They Cannot Force You into Arbitration

You may be led to believe otherwise, but the Jones Act does not specifically talk about arbitration. Instead it focuses on who is entitled to a trial after they are injured. Arbitration is less formal than a trial and less expensive because an attorney will be the one to hear all evidence and make the decision. You will not be able to appeal the result after the decision is made. Because of this, and because the awards are often much smaller in arbitration, most shipowners want injury claims to be settled this way.

Now that you know the down sides of arbitration, you are probably wondering why so many injured workers sign away their rights and agree to arbitration. This happens for several reasons, but the following are the most common:

  • The shipowner or employer convinces the worker that arbitration will make the process go more quickly so they get their compensation faster. While this is true, sometimes getting the settlement faster is not worth the amount of money you lose.
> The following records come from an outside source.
Lemma job_walk n d w i j :
  idle_ok w → calm n w → q_rows (w_queue w) !! i = Some j →
  job_step n w i j ∨ ∃ w', rounds n d w = Ok w' ∧ idle_ok w' ∧ q_rows (w_queue w') !! i = Some j.
Proof.
  intros Hw Hcalm Hj. induction d as [|d [Hp|(w1 & Hr & Hw1 & Hj1)]]; [right; by exists w|by left|].
  destruct (job_turn cfg on pod version started_at (ticks (n + d)) (answers (n + d)) w1 i j) as (w2 & Hr2%one_round & Hw2 & Heff);
    [done|by apply Hcalm|done|].
  destruct Heff as [(j' & Hj' & Hless)|[Hj2 _]].
  - left. eapply job_step_later; [exact Hr|]. by exists 1%nat, w2, j'.
  - right. exists w2. replace (S d) with (d + 1)%nat by lia. by rewrite rounds_app, Hr.
Qed.

(** Once the job is due, the others cannot hold it up for ever. *)
Lemma due_step t n w i j :
  (∀ m, (n ≤ m)%nat → t ≤ tk_select (ticks m) ∧ t ≤ tk_reclaim (ticks m)) →
  idle_ok w → calm n w → q_rows (w_queue w) !! i = Some j → due (Z.max 60 (wc_stale_sec cfg)) j ≤ t → ¬ ended j →
  job_step n w i j.
Proof.
  intros Hlate Hw Hcalm Hj Hdue Hended.
  remember (work (w_queue w)) as total eqn:Htotal. revert n w Hlate Hw Hcalm Hj Htotal.
  induction total as [total IHwork] using lt_wf_ind. intros n w.
  remember (Z.to_nat (wc_reclaim_every cfg - w_idle w)) as fuel eqn:Hfuel. revert n w Hfuel.
  induction fuel as [fuel IHfuel] using lt_wf_ind. intros n w Hfuel Hlate Hw Hcalm Hj Htotal.
  destruct (job_turn cfg on pod version started_at (ticks n) (answers n) w i j) as (w' & Hr%one_round & Hw' & Heff);
    [done|rewrite <-(Nat.add_0_r n); by apply (Hcalm 0%nat)|done|].
  pose proof (calm_later _ _ _ _ Hr Hcalm) as Hcalm'.
  assert (∀ m, (n + 1 ≤ m)%nat → t ≤ tk_select (ticks m) ∧ t ≤ tk_reclaim (ticks m)) as Hlate' by (intros; apply Hlate; lia).
  destruct Heff as [(j' & Hj' & Hless)|(Hj' & [Hwork|[Hnone Hidle]])].
  - by exists 1%nat, w', j'.
  - eapply job_step_later; [exact Hr|]. eapply IHwork; [|done..]. lia.
  - pose proof (Hlate n (le_n _)) as [Hsel Hrec]. destruct (j_status j) eqn:Hst; [exfalso| |by destruct Hended; unfold ended; rewrite Hst; auto..].
    { eapply (due_claimed (tk_select (ticks n))); [apply Hw|exact Hj|etrans; [exact Hdue|exact Hsel]|apply unlocked|exact Hst|exact Hnone]. }
    destruct Hidle as [(Hi & Hi' & Hq)|Hstale].
    + eapply job_step_later; [exact Hr|]. eapply IHfuel; [|reflexivity|done..|by rewrite Hq]. lia.
    + exfalso. rewrite due_stale in Hstale; [done|lia|done].
Qed.

Lemma job_ends n w i j :
  idle_ok w → calm n w → q_rows (w_queue w) !! i = Some j →
  ∃ d w' j', rounds n d w = Ok w' ∧ idle_ok w' ∧ q_rows (w_queue w') !! i = Some j' ∧ ended j'.
Proof.
  remember (chances j) as left eqn:Hleft. revert n w j Hleft.
  induction left as [left IH] using lt_wf_ind. intros n w j Hleft Hw Hcalm Hj.
  destruct (decide (ended j)) as [Hended|Hended]; [by exists 0%nat, w, j|].
  assert (job_step n w i j) as (d & w1 & j1 & Hr & Hw1 & Hj1 & Hless).
  { destruct (going_on (due (Z.max 60 (wc_stale_sec cfg)) j)) as [n0 Hlate].
    destruct (job_walk n n0 w i j Hw Hcalm Hj) as [?|(w' & Hr & Hw' & Hj')]; [done|].
    eapply job_step_later; [exact Hr|]. eapply due_step; [|done|by eapply calm_later|done|done|done].
    intros m Hm. apply Hlate. lia. }
  destruct (IH (chances j1) ltac:(lia) (n + d)%nat w1 j1 eq_refl Hw1 (calm_later _ _ _ _ Hr Hcalm) Hj1)
    as (d' & w2 & j2 & Hr2 & ?).
  exists (d + d')%nat, w2, j2. by rewrite rounds_app, Hr.
Qed.

Lemma ended_stays w w' i j :
  idle_ok w → idle_ok w' → grows (w_queue w) (w_queue w') → q_rows (w_queue w) !! i = Some j → ended j →
  ∃ j', q_rows (w_queue w') !! i = Some j' ∧ ended j'.
Proof.
  intros [_ Hrows _] [_ Hrows' _] Hg Hj Hended. destruct (Hg i j Hj) as (j' & Hj' & Hle). exists j'. split; [done|].
  apply chances_ended; [by eapply (Hrows' i)|]. apply (chances_ended j) in Hended; [lia|by eapply (Hrows i)].
Qed.

Lemma listed_end n w (l : list Z) :
  idle_ok w → calm n w → (∀ i, i ∈ l → is_Some (q_rows (w_queue w) !! i)) →
  ∃ d w', rounds n d w = Ok w' ∧ idle_ok w' ∧ ∀ i, i ∈ l → ∃ j', q_rows (w_queue w') !! i = Some j' ∧ ended j'.
Proof.
  intros Hw Hcalm. induction l as [|i l IH]; intros Hl; [exists 0%nat, w; split_and!; [done|done|]; by intros i ?%elem_of_nil|].
  destruct IH as (d & w1 & Hr & Hw1 & Hend); [intros; apply Hl; by right|].
  destruct (rounds_return n d w Hw) as (w1' & Hr' & _ & Hg). rewrite Hr in Hr'. injection Hr' as <-.
  destruct (Hl i) as [j Hj]; [by left|]. destruct (Hg i j Hj) as (j1 & Hj1 & _).
  destruct (job_ends (n + d) w1 i j1 Hw1 (calm_later _ _ _ _ Hr Hcalm) Hj1) as (d2 & w2 & j2 & Hr2 & Hw2 & Hj2 & He2).
  destruct (rounds_return (n + d) d2 w1 Hw1) as (w2' & Hr2' & _ & Hg2). rewrite Hr2 in Hr2'. injection Hr2' as <-.
  exists (d + d2)%nat, w2. split_and!; [by rewrite rounds_app, Hr|done|]. intros i' [->|Hi']%elem_of_cons; [by exists j2|].
  destruct (Hend i' Hi') as (j' & Hj' & He'). by eapply (ended_stays w1 w2).
Qed.

(** Every job the table holds ends, once IB stops throttling: from any turn on there is a
    later one after which each of them is done or failed, whatever other errors the
    handlers meet and however many jobs the catch-up adds meanwhile. *)
Lemma jobs_end_steady n w calm_after :
  idle_ok w →
  (∀ d w1, (calm_after ≤ d)%nat → rounds n d w = Ok w1 →
     calm_turn cfg on pod version started_at (ticks (n + d)) (answers (n + d)) w1) →
  ∃ d w', rounds n d w = Ok w' ∧ idle_ok w'
    ∧ ∀ i, is_Some (q_rows (w_queue w) !! i) → ∃ j', q_rows (w_queue w') !! i = Some j' ∧ ended j'.
Proof.
  intros Hw Hcalm. destruct (rounds_return n calm_after w Hw) as (w1 & Hr & Hw1 & Hg).
  assert (calm (n + calm_after) w1) as Hcalm1.
  { intros d w2 Hr2. rewrite <-Nat.add_assoc. apply Hcalm; [lia|]. by rewrite rounds_app, Hr. }
  destruct (listed_end (n + calm_after) w1 (map_to_list (q_rows (w_queue w))).*1 Hw1 Hcalm1) as (d & w2 & Hr2 & Hw2 & Hend).
  { intros i ([i' j] & -> & Hij%elem_of_map_to_list)%list_elem_of_fmap. destruct (Hg i' j Hij) as (j1 & Hj1 & _). by eexists. }
  exists (calm_after + d)%nat, w2. split_and!; [by rewrite rounds_app, Hr|done|]. intros i [j Hj]. apply Hend.
  apply list_elem_of_fmap. exists (i, j). split; [done|]. by apply elem_of_map_to_list.
Qed.
End ends.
In addition, the average time for an arbitration settlement is 15 months, while court settlements average around 18 months.
  • The employer threatens to reduce or eliminate the worker’s maintenance and cure benefits unless they agree to arbitration, which is illegal.
  • The employer offers the worker increased benefits under maintenance and cure or to pay the future wages up front to the worker in exchange for them agreeing to arbitration.

This last scenario is the most common, and for many injured sailors it seems like a good option, or maybe even the only option. Many workers are struggling to make ends meet because they are not able to work, so any additional money coming in, or getting a settlement faster seems like it would be a great idea. However, if there is any way for you to manage financially until your claim can be settled in court, you are more likely to benefit more in the long term by not agreeing to the other options.

Contact an Experienced Maritime Attorney Today

If you have been injured in a maritime accident, especially if your employer or ship-owner is pushing you to sign an arbitration agreement, contact the attorneys at Kolodny Law Firm today. We can explain your legal rights and options to you and help you reach the best possible outcome for your situation. Contact us today to schedule a consultation.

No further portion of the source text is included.